— What is needed —
In the records below, find the line that contains "early ← section" and the line that contains "From stdpp Require Import relations.", then retype exactly those two lines and every line between them.
───
(** The last critical section, and the destructors after it. *)
Definition release_parts (s : State) : outcome unit (DNSServiceExitResult * State) :=
  if may_be_destroyed s then
    h <~ (if filter_updates_ s then u <~ the_updates s; Val (set_filter_version (Some (Publication.current_version (Update.world u))) (health_ s))
          else Val (health_ s));
    let s := set_supervisor None (set_filter_updates false (set_cache None (set_control None (set_faults None s)))) in
    let s := set_state (if decide (stop_cause_ s = Explicit) then Stopped else Failed) (set_health (unavailable h) s) in
    Val (exit_result_locked s, s)
  else Undef.

Definition teardown_incomplete : M DNSServiceExitResult :=
  section (λ s, Val (mkExitResult ServiceExitCode.TeardownIncomplete (startup_error_ s) (fatal_error_ s),
                     set_health (unavailable (health_ s)) (set_state Stopping s))).

(** The steps of the teardown, in order; each may find that it cannot go on. *)
Definition emergency_join : M bool :=
  present ← look (λ s, Val (bool_decide (is_Some (supervisor_ s))));
  if (present : bool) then lift (Supervisor.emergency_join_all heap) else mret true.
Definition replace_exited_reclaimer : M bool :=
  _ ← section (λ s, Val ((), set_reclaimer_available (reclaimer_thread_ s) s));
  exited ← look (λ s, Val match control_ s with Some c => bool_decide (is_Some (reclaimer_result c)) | None => false end);
  if (exited : bool) then join_failed_reclaimer else mret true.
Definition teardown_steps : list (M bool) :=
  [drain_supervisor; emergency_join; replace_exited_reclaimer; finish_coordinator; drain_coordinator; complete_by_successor;
   seal_and_detach; finish_reclaimer; complete_last].
Fixpoint all_steps (l : list (M bool)) : M bool :=
  match l with [] => mret true | step :: l => ok ← step; if (ok : bool) then all_steps l else mret false end.

Definition torn_down (st : DNSLifecycleState) : bool :=
  match st with Empty | Initialized | Stopped | Failed => true | _ => false end.
Definition finish_teardown : M DNSServiceExitResult :=
  early ← section (λ s, Val (if torn_down (state_ s) then Some (exit_result_locked s) else None, s));
  match early with
  | Some result => mret result
  | None =>
      _ ← request_runtime_stop;
      ok ← all_steps teardown_steps;
      if (ok : bool) then section release_parts else teardown_incomplete
  end.
(* ===== verification/SupervisorFrame.v ===== *)
(** * What the supervisor does to the publication state

    [frame]: the configuration stays, a released data plane stays released, and the
    publication state makes only the steps of supervisor and workers.  Every action of [run] and [emergency_join_all] and every step of
    the workers is in it. *)
From stdpp Require Import relations.
From S2P Require Import Prelude DomainBlocklist FilterPublication Concurrency WorkerSupervisor SupervisorRun.
Import Supervisor.

Section frame.
Context {F : Type}.
Variable heap : nat → FilterContext F.

Definition environment_step (w w' : Publication.World) : Prop :=
  ∃ a, publishers_step a = false ∧ Publication.act heap a w = Some w'.
Definition environment : relation Publication.World := rtc environment_step.

Lemma environment_once a w w' : publishers_step a = false → Publication.act heap a w = Some w' → environment w w'.
Proof. intros Ha Hw. apply rtc_once. by exists a. Qed.

Definition frame (s s' : State) : Prop :=
  config_ s' = config_ s ∧ (filter_publication (config_ s) = true → environment (pub s) (pub s')) ∧
  (data_plane_released_ s = true → data_plane_released_ s' = true).

#[export] Instance frame_preorder : PreOrder frame.
Proof.
  split; [by intros s; split |]. intros s1 s2 s3 (H1 & E1 & R1) (H2 & E2 & R2). split_and!; [congruence | | auto]. intros Hf.
  etrans; [by apply E1 | apply E2; by rewrite H1].
Qed.

Lemma frame_same s s' : config_ s' = config_ s → pub s' = pub s → (data_plane_released_ s = true → data_plane_released_ s' = true) → frame s s'.
Proof. intros Hc Hp Hr. split; [done |]. by rewrite Hp. Qed.

(** ** Parts of actions *)
Definition framed {A} (s : State) (o : outcome unit (A * State)) : Prop :=
  match o with Val (_, s') => frame s s' | _ => True end.
Definition framed_state (s : State) (o : outcome unit State) : Prop := match o with Val s' => frame s s' | _ => True end.

Lemma framed_get {A} r s (k : WorkerRecord → outcome unit (A * State)) : (∀ rec, framed s (k rec)) → framed s (get_record r s ≫= k).
Proof. intros H. destruct (get_record r s); [apply H | done..]. Qed.
Lemma framed_get_state r s (k : WorkerRecord → outcome unit State) : (∀ rec, framed_state s (k rec)) → framed_state s (get_record r s ≫= k).
Proof. intros H. destruct (get_record r s); [apply H | done..]. Qed.

Lemma publication_step_frame a s : publishers_step a = false → framed_state s (publication_step heap a s).
Proof.
  intros Ha. unfold publication_step. destruct (Publication.act heap a (pub s)) as [p |] eqn:E; [| done].
  split_and!; [done | | done]. intros _. by eapply environment_once.
Qed.

(** A call of [publication_step] within an action. *)
Ltac publishes := match goal with |- context [publication_step heap ?a ?s] =>
  pose proof (publication_step_frame a s eq_refl); destruct (publication_step heap a s) end.
Lemma owner_advances k now s o : inv s → in_progress k s → owner_kind k = true → advance heap 0 now Update.BuilderNull s = Some o →
  ∃ s', o = Val s' ∧ inv s' ∧ in_progress k s' ∧ ∀ l, Forall (.∉ controls) l → know l s → know l s'.
Proof.
  intros Hv [Hrun (u & c & Hu & Hc & Hin & Hd & Hs)] Hk Ha. destruct (updating s Hv Hrun) as (u0 & Hu0 & Hval). rewrite Hu in Hu0. injection Hu0 as <-.
  unfold advance in Ha. rewrite Hval in Ha. destruct (Update.update_act heap (Update.Advance 0 now Update.BuilderNull) u) as [u' |] eqn:E; [| done].
  injection Ha as <-. exists (put_updates u' s). split; [done |]. destruct (advance_call heap _ _ _ _ _ _ _ E Hc Hin) as (c' & Hc' & Hin').
  pose proof (iv_updates _ _ _ Hv _ Hu) as (_ & w0 & Hst & _). destruct (update_state_inv heap _ _ _ Hst) as (Hui & _). pose proof (ui_ctl _ _ _ _ Hui) as Hctl.
  destruct (owner_acts _ s u u' Hv Hrun Hu E) as [Hv' Hkn].
  - done.
  - intros t Ht. eapply act_calls; [exact E | cbn; congruence].
  - intros c1 E1. rewrite Hc' in E1. injection E1 as <-. by apply (kind_owner k).
  - intros t now' b c1 [= <- <- <-] E1. rewrite Hc in E1. injection E1 as <-. by apply (kind_owner k).
  - split_and!; try done. split; [done |]. exists u', c'. split_and!; try done.
    + intros Hse. eapply (seal_returns heap); [exact Hctl | exact Hc | exact E | | exact Hc']. destruct k; try done; by rewrite Hin, ?orb_true_r.
    + intros Hg. destruct k; try done; try (by destruct c' as [| | | | | | | | []]). eapply (successor_returns heap); [exact Hctl | exact Hc | exact E | done | by apply Hs | exact Hc'].
Qed.

Lemma owner_returned k s r : in_progress k s → owner_kind k = true → call_result 0 s = Some r →
  owner_idle s ∧ (seals k = true → know [Sealed] s) ∧
  (k = SuccessorCall → completed r = true → coordinator_run s = None → know [NothingInflight] s).
Proof.
  intros [Hrun (u & c & Hu & Hc & Hin & Hd & Hs)] Hk Hr. unfold call_result in Hr. rewrite Hu, Hc in Hr.
  destruct c as [| | | | | | | | x]; try done. injection Hr as ->. split_and!.
  - intros u1 E. rewrite Hu in E. injection E as <-. unfold Update.idle. by rewrite Hc.
  - intros Hse. split; [done |]. constructor; [| done]. intros u1 E. rewrite Hu in E. injection E as <-. apply Hd; [done |]. by destruct k, r.
  - intros -> Hco Hg. split; [done |]. constructor; [| done]. split; [done |]. intros u1 E. rewrite Hu in E. injection E as <-.
    specialize (Hs Hg). destruct r as [| | | [] |]; try done.
Qed.
End owner.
───
— Answer space —
  early ← section (λ s, Val (if torn_down (state_ s) then Some (exit_result_locked s) else None, s));
  match early with
  | Some result => mret result
  | None =>
      _ ← request_runtime_stop;
      ok ← all_steps teardown_steps;
      if (ok : bool) then section release_parts else teardown_incomplete
  end.
(* ===== verification/SupervisorFrame.v ===== *)
(** * What the supervisor does to the publication state

    [frame]: the configuration stays, a released data plane stays released, and the
    publication state makes only the steps of supervisor and workers.  Every action of [run] and [emergency_join_all] and every step of
    the workers is in it. *)
From stdpp Require Import relations.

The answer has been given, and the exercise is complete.